Exocrine pancreatic enzyme levels vs. age. Partial effect plots show the relationship (adjusted R2 and P value) between age at blood draw and serum levels of trypsinogen (A), lipase (B), or amylase (C) in islet AAb− subjects, as well as the relationship (adjusted R2 and P value) between age at diagnosis and serum levels of trypsinogen (D), lipase (E), or amylase (F) in individuals with new-onset type 1 diabetes, while accounting for sex, BMI, race, and cohort. Trypsinogen (R2 = 0.31, P < 0.001) and lipase (R2 = 0.11, P < 0.001) were significantly correlated with age at draw, while amylase was not (R2 = −0.002, P > 0.05). Trypsinogen (R2 = 0.06, P < 0.01), lipase (R2 = −0.003, P > 0.05), and amylase (R2 = −0.003, P > 0.05) were not significantly correlated with age at type 1 diabetes onset. Log-transformed data are shown as scatter plots plus trend lines with 95% CIs.

Figure 3

Receiver operating characteristic (ROC) curve showing sensitivity and specificity for classifying subjects according to type 1 diabetes (T1D) risk or status. Logistic regression models categorizing subjects as low risk (AAb− and 1AAb+) vs. stage 1–3 T1D (≥2AAb+, recent-onset, and established T1D) are shown for no enzymes, amylase, lipase, trypsinogen, or all three enzymes as covariates (A), or for no enzymes, trypsinogen + amylase, lipase + trypsinogen, lipase + amylase, or all three enzymes (as indicated on the graph) (B) with age, sex, BMI percentile, and cohort 1 or 2 in our study included as additional covariates. Logistic regression models categorizing subjects as 1AAb+ vs. ≥2AAb+ are shown for no enzymes, amylase, lipase, trypsinogen, lipase + trypsinogen, or all three enzymes as covariates (as indicated on the graph), with age, sex, BMI percentile, and cohort 1 or 2 in our study included as additional covariates (C).
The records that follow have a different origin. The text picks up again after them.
Lemma count_loop_spec (fuel : nat) m (p0 q0 limit k : Z) :
  (Z.to_nat (limit - (p0 + k)) < fuel)%nat → 0 ≤ k → common m p0 q0 k →
  (p0 + k ≤ limit ∨ k = 0) →
  mapped m p0 (limit - p0) → mapped m q0 (limit - p0) →
  wp (count_loop fuel (p0 + k) (q0 + k) limit)
     (λ r m', m' = m ∧
        match r with
        | inl p => counted m p0 q0 limit 1 (p, q0 + (p - p0))
        | inr pq => counted m p0 q0 limit STEPSIZE pq
        end) m.
Proof.
  assert (Hst : 4 ≤ STEPSIZE) by (unfold STEPSIZE; destruct LZ4_64bits; lia).
  revert k. induction fuel as [|fuel IH]; intros k Hf Hk Hc Hlim Hp Hq; [lia|].
  simpl. case_if; zbool; [|apply wp_ret].
  - wp_apply read_ARCH_spec; [solve_mapped|]. intros va m1 (-> & a & Ha & Hma & ->).
    wp_apply read_ARCH_spec; [solve_mapped|]. intros vb m1 (-> & b & Hb & Hmb & ->).
    rewrite lxor_eq_0_eqb. case_if; zbool.
    + apply native_inj in E0; [|lia].
      pose proof (proj1 (bytes_at_eq m _ _ a b Hma Hmb ltac:(lia)) E0) as Heq.
      rewrite <- !Z.add_assoc. apply IH; try lia; try done.
      apply common_app; [done|]. intros i Hi. symmetry. apply Heq. lia.
    + assert (a ≠ b) as Hne by (intros ->; done).
      destruct (NbCommonBytes_first_diff a b Ha ltac:(lia) Hne) as (D1 & D2 & D3).
      set (n := LZ4_NbCommonBytes _) in *.
      assert (0 ≤ n) as Hn by apply NbCommonBytes_nonneg.
      apply wp_ret. split; [done|]. exists (k + n).
      replace (q0 + (p0 + k + n - p0)) with (q0 + (k + n)) by lia.
      split_and!; [f_equal; lia|lia| | lia|].
      * apply common_app; [done|]. intros i Hi.
        pose proof (D1 (Z.to_nat i) ltac:(lia)) as D.
        rewrite (bytes_at_index m _ a), (bytes_at_index m _ b) in D by (done || lia).
        rewrite Z2Nat.id in D by lia. congruence.
      * right. exists 0. split; [lia|]. split; [lia|].
        rewrite (bytes_at_index m _ a), (bytes_at_index m _ b) in D3 by (done || lia).
        rewrite Z2Nat.id in D3 by lia. rewrite !Z.add_0_r, !Z.add_assoc. by intros ?.
  - split; [done|]. exists k. split_and!; try done. left. lia.
Qed.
A repeated k-fold cross-validation was performed (k = 10), and the AUROC was calculated for each model (as indicated on the graph).

Figure 4

Partial effect plots for each single-enzyme linear regression model. The relationship with RPVBMI is shown for amylase (A), lipase (B), and trypsinogen (C) after controlling for the other covariates in the models (age, sex, race, and levels of the other two enzymes). Amylase had the smallest effect (adjusted R2 = 0.12, P < 0.05) compared with lipase (adjusted R2 = 0.18, P < 0.001) and trypsinogen (adjusted R2 = 0.23, P < 0.001).